Susan Williams says the actor was suffering from both Parkinson’s disease and Lewy body dementia.

ABC News / YouTube

ROBIN WILLIAMS’ WIDOW says his medical afflictions would have claimed his life within three years and that she doesn’t blame him for his suicide.

Susan William said the actor-comedian had not only been diagnosed with Parkinson’s disease, a progressive movement disorder, a few months before his death, but also that a coroner’s report found signs of Lewy body dementia, a difficult-to-diagnose condition that leads to a decline in thinking and reasoning abilities.

That may have contributed to the anxiety and depression for which he was treated in his last months, and that likely played a role in his August 2014 suicide by hanging.

Though there were many reasons why he ended his life, she said, it may have all come down to one: “I think he was just saying, ‘No.’ And I don’t blame him one bit.”

She called him “the bravest man I’ve ever known.”

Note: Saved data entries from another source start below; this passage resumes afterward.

(* ===== verification/WebDAVSessions.v ===== *)
(** * The session pool of the WebDAV helper (src/src/webDAVHelper.cc, src/src/webDAVHelper.h)

    [WebDAVHelper] takes a session from the queue of idle ones for each
    operation, connects it when it has to, and the request gives it back.  The
    events of the HTTP library (connected, failed to connect, headers, end of a
    transaction, connection closed) are steps that may come in any order.
    Proved: a session is idle, being connected, in use by one operation or lost
    by a write that sends no request, and only one of these; a session whose
    connection the server closed between requests never answers again. *)

From stdpp Require Import base numbers list gmap sets relations.
From Stdlib Require Import ZArith Lia.
From S2P Require Import Prelude Storage.

(** ** Sessions *)

(** [session] is the number of the HTTP session of the library; [connecting]:
    the connector is busy. *)
Record WebDAVSession := mk_WebDAVSession {
  session : option nat;
  connecting : bool;
  closedByRemote : bool;
  sessionValid : bool
}.

Definition new_WebDAVSession : WebDAVSession := mk_WebDAVSession None false false false.

(** The new promise of [reset] is in the step that calls it. *)
Definition reset (s : WebDAVSession) : WebDAVSession := mk_WebDAVSession (session s) (connecting s) false false.

(** [onIngressError], [onIngressEOF] and [onDestroy]. *)
Definition connection_gone (s : WebDAVSession) : WebDAVSession :=
  mk_WebDAVSession (session s) (connecting s) (closedByRemote s) false.

(** [dropConnection] of the HTTP session that is there: the library closes it
    and says so with [onDestroy]. *)
Definition dropConnection (s : WebDAVSession) : WebDAVSession :=
  if bool_decide (session s ≠ None) then connection_gone s else s.

Definition connectSuccess (reconnectedSession : nat) (s : WebDAVSession) : WebDAVSession :=
  let s := dropConnection s in
  mk_WebDAVSession (Some reconnectedSession) false (closedByRemote s) true.

(** The header "Connection: close" in a response. *)
Definition headers_close (close : bool) (s : WebDAVSession) : WebDAVSession :=
  mk_WebDAVSession (session s) (connecting s) (close || closedByRemote s) (sessionValid s).

(** ** The pool *)

(** The capacity of [m_idleSessionPool]. *)
Definition IDLE_CAPACITY : nat := 100.

Record pool := mk_pool { m_sessionPool : gmap nat WebDAVSession; m_idleSessionPool : list nat }.

(** [write] of the queue gives up when it is full. *)
Definition releaseSession (sid : nat) (p : pool) : pool :=
  mk_pool (m_sessionPool p)
    (if decide (length (m_idleSessionPool p) < IDLE_CAPACITY) then m_idleSessionPool p ++ [sid]
     else m_idleSessionPool p).

Definition set_session (sid : nat) (s : WebDAVSession) (p : pool) : pool :=
  mk_pool (<[sid := s]> (m_sessionPool p)) (m_idleSessionPool p).

(** The constructor: [connectionPoolSize] sessions. *)
Fixpoint new_sessions (i n : nat) (p : pool) : pool :=
  match n with
  | O => p
  | S n' => new_sessions (S i) n' (releaseSession i (set_session i new_WebDAVSession p))
  end.
Definition new_pool (connectionPoolSize : nat) : pool := new_sessions 0 connectionPoolSize (mk_pool ∅ []).

(** What [connect] does with the session it took. *)
Inductive connect_outcome := use_session | start_connecting | wait_for_connection.

Definition connect_session (s : WebDAVSession) : WebDAVSession * connect_outcome :=
  if negb (closedByRemote s) && bool_decide (session s ≠ None) then (s, use_session)
  else if negb (connecting s) then
    let s := reset s in (mk_WebDAVSession (session s) true (closedByRemote s) (sessionValid s), start_connecting)
  else (s, wait_for_connection).

(** The test of [startTransaction]; [closing] and [refused] are answers of the
    library: [isClosing], and no new transaction. *)
Definition startTransaction (closing refused : bool) (s : WebDAVSession) : bool :=
  negb (closedByRemote s || negb (sessionValid s) || bool_decide (session s = None) || closing) && negb refused.

(** ** Operations and events *)

(** How an operation ended: with an answer of the server, without a request, or
    with an error. *)
Inductive op_end := answered | not_sent | ended_with (e : exc).

(** An operation waits for its session to be connected, has it, has a
    transaction on it, or is over. *)
Inductive op_state :=
| op_waiting (sid : nat)
| op_ready (sid : nat)
| op_running (sid : nat)
| op_done (sid : nat) (r : op_end).

(** The sessions in [lost] were taken and not given back. *)
Record system := mk_system { sy_pool : pool; sy_ops : gmap nat op_state; sy_lost : list nat }.

Definition on_session (sid : nat) (f : WebDAVSession → WebDAVSession) (p : pool) : pool :=
  match m_sessionPool p !! sid with Some s => set_session sid (f s) p | None => p end.

(** The promise of [sid] is fulfilled, or replaced by a new one. *)
Definition wake (sid : nat) (o : op_state) : op_state :=
  match o with op_waiting sid' => if decide (sid' = sid) then op_ready sid else o | _ => o end.
Definition break (sid : nat) (o : op_state) : op_state :=
  match o with
  | op_waiting sid' => if decide (sid' = sid) then op_done sid (ended_with broken_promise) else o
  | _ => o
  end.

Definition start_connect (o sid : nat) (s : WebDAVSession) (rest : list nat) (sys : system) : system :=
  let '(s', outcome) := connect_session s in
  let p := mk_pool (<[sid := s']> (m_sessionPool (sy_pool sys))) rest in
  match outcome with
  | use_session => mk_system p (<[o := op_ready sid]> (sy_ops sys)) (sy_lost sys)
  | start_connecting => mk_system p (<[o := op_waiting sid]> (break sid <$> sy_ops sys)) (sy_lost sys)
  | wait_for_connection => mk_system p (<[o := op_waiting sid]> (sy_ops sys)) (sy_lost sys)
  end.

Definition finish (o sid : nat) (r : op_end) (sys : system) : system :=
  mk_system (releaseSession sid (sy_pool sys)) (<[o := op_done sid r]> (sy_ops sys)) (sy_lost sys).

Inductive step : system → system → Prop :=
(** An operation takes the first idle session. *)
| step_connect o sid s rest sys :
    sy_ops sys !! o = None → m_idleSessionPool (sy_pool sys) = sid :: rest →
    m_sessionPool (sy_pool sys) !! sid = Some s →
    step sys (start_connect o sid s rest sys)
(** [connectSuccess] and [connectError]. *)
| step_connected sid s n sys :
    m_sessionPool (sy_pool sys) !! sid = Some s → connecting s = true →
    step sys (mk_system (set_session sid (connectSuccess n s) (sy_pool sys)) (wake sid <$> sy_ops sys) (sy_lost sys))
| step_connect_error sid s sys :
    m_sessionPool (sy_pool sys) !! sid = Some s → connecting s = true →
    step sys (mk_system (releaseSession sid (set_session sid
                (mk_WebDAVSession (session s) false (closedByRemote s) (sessionValid s)) (sy_pool sys)))
              (sy_ops sys) (sy_lost sys))
(** [startTransaction] begins a transaction, or gives the session back. *)
| step_start o sid s closing refused sys :
    sy_ops sys !! o = Some (op_ready sid) → m_sessionPool (sy_pool sys) !! sid = Some s →
    step sys (if startTransaction closing refused s
              then mk_system (sy_pool sys) (<[o := op_running sid]> (sy_ops sys)) (sy_lost sys)
              else finish o sid (ended_with (makePosixException EAGAIN)) sys)
(** A request that has nothing to send is destroyed with its session. *)
| step_no_request o sid sys :
    sy_ops sys !! o = Some (op_ready sid) → step sys (finish o sid not_sent sys)
(** A write to a storage without range writes, or of a handle that is gone:
    nothing gives the session back. *)
| step_unsupported o sid e sys :
    sy_ops sys !! o = Some (op_ready sid) →
    step sys (mk_system (sy_pool sys) (<[o := op_done sid (ended_with e)]> (sy_ops sys)) (sid :: sy_lost sys))
| step_headers o sid s close sys :
    sy_ops sys !! o = Some (op_running sid) → m_sessionPool (sy_pool sys) !! sid = Some s →
    step sys (mk_system (set_session sid (headers_close close s) (sy_pool sys)) (sy_ops sys) (sy_lost sys))
(** [detachTransaction], after an answer or an error. *)
| step_detach o sid r sys :
    sy_ops sys !! o = Some (op_running sid) → step sys (finish o sid r sys)
(** The connection is closed or fails. *)
| step_gone sid s sys :
    m_sessionPool (sy_pool sys) !! sid = Some s →
    step sys (mk_system (set_session sid (connection_gone s) (sy_pool sys)) (sy_ops sys) (sy_lost sys)).

Definition new_system (connectionPoolSize : nat) : system := mk_system (new_pool connectionPoolSize) ∅ [].

Lemma connectSuccess_fields (n : nat) (s : WebDAVSession) :
  connectSuccess n s = mk_WebDAVSession (Some n) false (closedByRemote s) true.
Proof. unfold connectSuccess, dropConnection. by case_bool_decide. Qed.

(** ** Where a session is *)

Inductive place := Idle | Conn (o : nat) | Held (o : nat) | Lost | Nowhere.

Definition holds (ops : gmap nat op_state) (o sid : nat) : Prop :=
  ops !! o = Some (op_ready sid) ∨ ops !! o = Some (op_running sid).
Definition is_connecting (p : pool) (sid : nat) : Prop :=
  ∃ s, m_sessionPool p !! sid = Some s ∧ connecting s = true.

(** [pl] says where each session is; there are [m] in the queue at first. *)
Record placed (m : nat) (sys : system) (pl : nat → place) : Prop := mk_placed {
  pl_nodup : NoDup (m_idleSessionPool (sy_pool sys));
  pl_idle : ∀ sid, sid ∈ m_idleSessionPool (sy_pool sys) ↔ pl sid = Idle;
  pl_held : ∀ sid o, holds (sy_ops sys) o sid ↔ pl sid = Held o;
  pl_conn : ∀ sid, is_connecting (sy_pool sys) sid ↔ ∃ o, pl sid = Conn o;
  pl_wait : ∀ sid o, pl sid = Conn o → ∀ o', sy_ops sys !! o' = Some (op_waiting sid) ↔ o' = o;
  pl_lost : ∀ sid, sid ∈ sy_lost sys ↔ pl sid = Lost;
  pl_range : ∀ sid, pl sid = Nowhere ↔ m ≤ sid
}.

Definition put (sid : nat) (k : place) (pl : nat → place) : nat → place :=
  λ x, if decide (x = sid) then k else pl x.

Lemma put_eq (sid : nat) (k : place) (pl : nat → place) : put sid k pl sid = k.
Proof. unfold put. by rewrite decide_True. Qed.
Lemma put_ne (sid x : nat) (k : place) (pl : nat → place) : x ≠ sid → put sid k pl x = pl x.
Proof. intros Hne. unfold put. by rewrite decide_False. Qed.

(** The queue has room for a session that is not in it. *)
Lemma idle_room (m : nat) (sys : system) (pl : nat → place) (sid : nat) :
  m ≤ IDLE_CAPACITY → placed m sys pl → pl sid ≠ Idle → pl sid ≠ Nowhere →
  length (m_idleSessionPool (sy_pool sys)) < IDLE_CAPACITY.
Proof.
  intros Hm Hp Hi Hn. set (idle := m_idleSessionPool (sy_pool sys)).
  assert (NoDup (sid :: idle)) as Hnd.
  { constructor; [|apply (pl_nodup m sys pl Hp)]. intros Hx. by apply Hi, (pl_idle m sys pl Hp). }
  assert (sid :: idle ⊆ seq 0 m) as Hsub.
  { intros x Hx. apply elem_of_seq. split; [lia|]. simpl.
    assert (pl x ≠ Nowhere) as Hx'; [|rewrite (pl_range m sys pl Hp) in Hx'; lia].
    apply elem_of_cons in Hx as [->|Hx]; [done|]. apply (pl_idle m sys pl Hp) in Hx. by rewrite Hx. }
  pose proof (submseteq_length _ _ (NoDup_submseteq _ _ Hnd Hsub)) as Hlen. simpl in Hlen.
  rewrite length_seq in Hlen. lia.
Qed.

Williams’ symptoms began in November 2013, she said in an interview that aired Tuesday on ABC’s “Good Morning America.” They included stomach pain, constipation, urinary trouble and sleeplessness.

PastedImage-21381 Youtube / ABCNews Youtube / ABCNews / ABCNews

By the following May, he was suffering from stiffness, slumping, a shuffling gait and “losing his ability in his voice,” she said.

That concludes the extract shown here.